The agreement also saw Sangamo grant Bioverativ/Sanofi an exclusive, royalty-bearing license to use its tech, including its zinc finger protein platform, for researching, developing, manufacturing and commercializing licensed. Sangamo received $20 million up front with potential milestone payments of up to $276.3 million. However, just $13.5 million of this has been achieved to date.
“Following the Termination Date, Sangamo will not be entitled to receive any further milestone payments or royalties from Sanofi,” Samgamo wrote. “As of the Termination Date, Sanofi will have no further obligations to develop or to fund the development of any Collaboration Research Programs under the Collaboration Agreement.”
AvroBio’s disappointing results
In other news, Massachusetts-based firm AvroBio announced on January 4 it is deprioritizing its Fabry disease program – its lead gene therapy candidate – following disappointing trial results.
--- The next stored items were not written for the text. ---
(* ===== verification/UnixLock.v ===== *)
(** * Lock file and port life cycle (src/apps/sercd/unix.c, lines 593-814 and 910-960)

    The HDB lock file, opening and closing the port, dropping a connection and
    the exit handlers. *)

From S2P Require Import Prelude RingBuffer CStdlib Termios Kernel SimKernel LibcTty SercdState.
From S2P Require Import UnixPort.

Definition LockOk : Z := 0.
Definition Locked : Z := 1.
Definition LockKo : Z := 2.
Definition LockFileMode : Z := 420.   (* 0644 *)
Definition HDBHeaderLen : Z := 11.

(** The string in a buffer: up to the first NUL. *)
Fixpoint c_string (bs : bytes) : cstr :=
  match bs with
  | c :: bs' => if c =? 0 then [] else c :: c_string bs'
  | [] => []
  end.

(** [snprintf (HDBBuffer, sizeof (HDBBuffer), "%10d\n", LockPid)], and the
    bytes of it that are written. *)
Definition HDBText (LockPid : Z) : bytes :=
  take (Z.to_nat HDBHeaderLen) (snprintf 12 (pad_left 10 (sdec LockPid) ++ [10])).

Section UnixLock.
Context {W : Type} `{Kernel W}.
Abbreviation SM A := (M (St W) A) (only parsing).

Definition LogLine (level : Z) (s : cstr) : SM unit := LogMsg level (snprintf TmpStrLen s).

(** The part of the loop after the header of an existing lock file was read;
    [retry] is the next turn of the loop. *)
Definition HDBLockFile_examine (retry : SM (Z + Z)) (LockFile : cstr) (LockPid N : Z)
    (bs : bytes) : SM (Z + Z) :=
  if N <=? 0 then
    LogLine LOG_NOTICE (lit "Can't read pid from lock file " ++ LockFile ++ lit ".") ;;
    mret (inr LockKo)
  else
    let Pid := atoi (c_string (map u8 bs)) in
    if Pid =? LockPid then
      LogLine LOG_DEBUG (lit "Read our pid from lock " ++ LockFile ++ lit ".") ;;
      mret (inr LockOk)
    else
      stale ← (if Pid =? 0 then mret true
               else
                 r ← sys (syscall (k_kill Pid 0));
                 err ← gets (fun s => errno (proc s));
                 mret (negb (r =? 0) && (err =? ESRCH)));
      if (stale : bool) then
        r ← sys (syscall (k_unlink LockFile));
        if r =? NoError then
          LogLine LOG_NOTICE (lit "Removed stale lock " ++ LockFile ++ lit " (pid "
            ++ sdec Pid ++ lit ").") ;;
          retry
        else
          LogLine LOG_ERR (lit "Couldn't remove stale lock " ++ LockFile ++ lit " (pid "
            ++ sdec Pid ++ lit ").") ;;
          mret (inr LockKo)
      else
        LogLine LOG_INFO (lit "Lock " ++ LockFile ++ lit " is owned by pid " ++ sdec Pid
          ++ lit ".") ;;
        mret (inr Locked).

(** The loop that creates the lock file: the descriptor, or the value to
    return.  Every turn but the last removes a stale lock file. *)
Fixpoint HDBLockFile_loop (fuel : nat) (LockFile : cstr) (LockPid : Z) : SM (Z + Z) :=
  match fuel with
  | O => stop_with OutOfFuel
  | S fuel' =>
      FileDes ← sys (syscall (k_open LockFile O_LOCK LockFileMode));
      if negb (FileDes =? OpenError) then mret (inl FileDes)
      else
        err ← gets (fun s => errno (proc s));
        FileDes ← (if err =? EEXIST then sys (syscall (k_open LockFile O_RDONLY 0))
                   else mret OpenError);
        if negb (FileDes =? OpenError) then
          '(N, bs) ← sys (syscall_out (k_read FileDes HDBHeaderLen));
          sys (syscall (k_close FileDes)) ;;
          HDBLockFile_examine (HDBLockFile_loop fuel' LockFile LockPid) LockFile LockPid N bs
        else
          LogLine LOG_ERR (lit "Can't create lock file " ++ LockFile ++ lit ".") ;;
          mret (inr LockKo)
  end.

Definition HDBLockFile (fuel : nat) (LockFile : cstr) (LockPid : Z) : SM Z :=
  r ← HDBLockFile_loop fuel LockFile LockPid;
  match r with
  | inr code => mret code
  | inl FileDes =>
      n ← sys (syscall (k_write FileDes (HDBText LockPid)));
      if negb (n =? HDBHeaderLen) then
        sys (syscall (k_close FileDes)) ;;
        LogLine LOG_ERR (lit "Can't write HDB header to lock file " ++ LockFile ++ lit ".") ;;
        sys (syscall (k_unlink LockFile)) ;;
        mret LockKo
      else
        sys (syscall (k_close FileDes)) ;;
        mret LockOk
  end.

Definition HDBUnlockFile (fuel : nat) (LockFile : cstr) (LockPid : Z) : SM unit :=
  r ← HDBLockFile fuel LockFile LockPid;
  when (r =? LockOk)
    (sys (syscall (k_unlink LockFile)) ;;
     LogLine LOG_NOTICE (lit "Unlocked lock file " ++ LockFile ++ lit ".")).

Definition getpid : SM Z := gets (fun s => k_getpid (kern (proc s))).

(** [*PortFd] is the second component of the result. *)
Definition OpenPort (fuel : nat) (DeviceName LockFileName : cstr) : SM (Z * Z) :=
  pid ← getpid;
  r ← HDBLockFile fuel LockFileName pid;
  if negb (r =? LockOk) then
    LogLine LOG_NOTICE (lit "Unable to lock " ++ LockFileName ++ lit ". Exiting.") ;;
    mret (Error, OpenError)
  else
    LogLine LOG_INFO (lit "Device " ++ DeviceName ++ lit " locked.") ;;
    PortFd ← sys (syscall (k_open DeviceName (Z.lor O_RDWR (Z.lor O_NOCTTY O_NONBLOCK)) 0));
    if PortFd =? OpenError then mret (Error, PortFd)
    else
      old ← get_plat InitialPortSettings;
      '(_, initial) ← sys (tcgetattr PortFd (default uninit_termios old));
      put_plat (set_InitialPortSettings (Some initial)) ;;
      '(_, PortSettings) ← sys (tcgetattr PortFd uninit_termios);
      UnixLogPortSettings PortSettings ;;
      let PortSettings := cfmakeraw PortSettings in
      let PortSettings :=
        with_cflag (Z.lor (Z.lor (c_cflag PortSettings) HUPCL) CLOCAL) PortSettings in
      let PortSettings :=
        with_iflag (Z.lor (Z.land (c_iflag PortSettings) (Z.lnot IGNBRK)) BRKINT) PortSettings in
      sys (tcsetattr PortFd TCSANOW PortSettings) ;;
      mret (NoError, PortFd).

Definition ClosePort (fuel : nat) (PortFd : Z) (LockFileName : cstr) : SM unit :=
  initial ← get_plat InitialPortSettings;
  (match initial with
   | Some t => sys (tcsetattr PortFd TCSANOW t) ;; mret tt
   | None => mret tt
   end) ;;
  sys (syscall (k_close PortFd)) ;;
  pid ← getpid;
  HDBUnlockFile fuel LockFileName pid ;;
  err ← get_opt StdErrLogging;
  when (negb err) (sys (on_kern k_closelog)).

Definition DropConnection (fuel : nat) (DeviceFd InSocketFd OutSocketFd : option Z)
    (LockFileName : cstr) : SM unit :=
  (match DeviceFd with Some fd => ClosePort fuel fd LockFileName | None => mret tt end) ;;
  (match InSocketFd with
   | Some fd => sys (syscall (k_close fd)) ;; mret tt | None => mret tt end) ;;
  (match OutSocketFd with
   | Some fd => sys (syscall (k_close fd)) ;; mret tt | None => mret tt end).

(** [ExitFunction] of sercd.c. *)
Definition ExitFunction (fuel : nat) : SM unit :=
  c ← gets con;
  lock ← get_opt LockFileName;
  DropConnection fuel (DeviceFd c) (InSocketFd c) (OutSocketFd c) lock ;;
  LogMsg LOG_NOTICE (lit "sercd stopped.").

(** [exit]: the handler registered with [atexit] runs first. *)
Definition exit_ {A} (fuel : nat) (status : Z) : SM A :=
  reg ← get_plat exit_registered;
  when reg (ExitFunction fuel) ;;
  stop_with (Exited status).

Definition SignalFunction (fuel : nat) : SM unit := ExitFunction fuel.

Definition BreakFunction (fuel : nat) : SM unit := exit_ fuel NoError.

(** The signal handlers are [SignalFunction] (HUP, QUIT, ABRT, TERM) and
    [BreakFunction] (INT); their registration is not part of the state. *)
Definition PlatformInit : SM unit :=
  err ← get_opt StdErrLogging;
  when (negb err) (sys (on_kern k_openlog)) ;;
  put_plat (set_exit_registered true).
End UnixLock.

(** ** The lock as a contract *)

(** What an attempt of process [me] to lock does, given the contents of the
    lock file: the result and the new contents.  [readable] and [writable] are
    our rights to the file, [room] whether the disk takes the header. *)
Definition lock_spec (me : Z) (alive : Z -> bool) (readable writable room : bool) (c : option bytes)
    : Z * option bytes :=
  let create :=
    if writable then if room then (LockOk, Some (HDBText me)) else (LockKo, None)
    else (LockKo, c) in
  match c with
  | None => create
  | Some t =>
      let holder := atoi (c_string (map u8 (take 11 t))) in
      if negb readable || bool_decide (t = []) then (LockKo, c)
      else if holder =? me then (LockOk, c)
      else if (holder =? 0) || negb (alive holder) then create
      else (Locked, c)
  end.

Definition set_file (p : cstr) (c : option bytes) (m : gmap cstr bytes) : gmap cstr bytes :=
  match c with Some t => <[p := t]> m | None => delete p m end.

Lemma set_file_same (p : cstr) (m : gmap cstr bytes) : set_file p (m !! p) m = m.
Proof. unfold set_file. destruct (m !! p) eqn:E; [by apply insert_id|by apply delete_id]. Qed.

Lemma set_file_delete (p : cstr) (c : option bytes) (m : gmap cstr bytes) : set_file p c (delete p m) = set_file p c m.
Proof. destruct c; [apply insert_delete_eq|apply delete_delete_eq]. Qed.

Section LockProofs.
Context {W : Type} `{FileKernel W}.
Implicit Types s : St W.

Definition with_kern (e : Z) (w : W) (s : St W) : St W := upd_proc (fun _ => mkProc e w) s.

Definition same_fs (w w' : W) : Prop := files w' = files w /\ file_frame w w'.

Lemma file_frame_trans w1 w2 w3 : file_frame w1 w2 -> file_frame w2 w3 -> file_frame w1 w3.
Proof. unfold file_frame. intuition congruence. Qed.

Lemma same_fs_trans w1 w2 w3 : same_fs w1 w2 -> same_fs w2 w3 -> same_fs w1 w3.
Proof. intros [? ?] [? ?]. split; [congruence|by eapply file_frame_trans]. Qed.

Lemma same_fs_refl w : same_fs w w.
Proof. by split_and!. Qed.

Lemma sys_syscall s (f : W -> Z * Z * W) r e w :
  f (kern (proc s)) = (r, e, w) ->
  sys (syscall f) s = Ret r (with_kern (if r <? 0 then e else errno (proc s)) w s).
Proof. intros E. unfold sys, syscall. by rewrite E. Qed.

Lemma sys_syscall_out {A} s (f : W -> Z * Z * A * W) r e a w :
  f (kern (proc s)) = (r, e, a, w) ->
  sys (syscall_out f) s = Ret (r, a) (with_kern (if r <? 0 then e else errno (proc s)) w s).
Proof. intros E. unfold sys, syscall_out. by rewrite E. Qed.

(** A computation that only acts on the process state and keeps the files. *)
Definition KeepsFiles {A} (m : M (St W) A) (a : A) : Prop :=
  forall s, exists e w, m s = Ret a (with_kern e w s) /\ same_fs (kern (proc s)) w.

Lemma keeps_mret {A} (a : A) : KeepsFiles (mret a) a.
Proof.
  intros s. exists (errno (proc s)), (kern (proc s)). split; [by destruct s as [? ? ? ? ? []]|].
  apply same_fs_refl.
Qed.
“Previously reported data from 13 patients treated across our three clinical-stage programs have shown durable engraftment out 9 to 54 months,” said CEO Geoff MacKay. “It is the new data from the five most recently dosed Phase II FAB-GT patients that are discordant with these other data and show variable engraftment.”
He added: “In addition, the last 12 months have presented multiple challenging market and regulatory dynamics for our Fabry disease program, which would now be exacerbated by a meaningfully extended development timeline.”
The candidate AVR-RD-01 has been removed from AvroBio’s pipeline.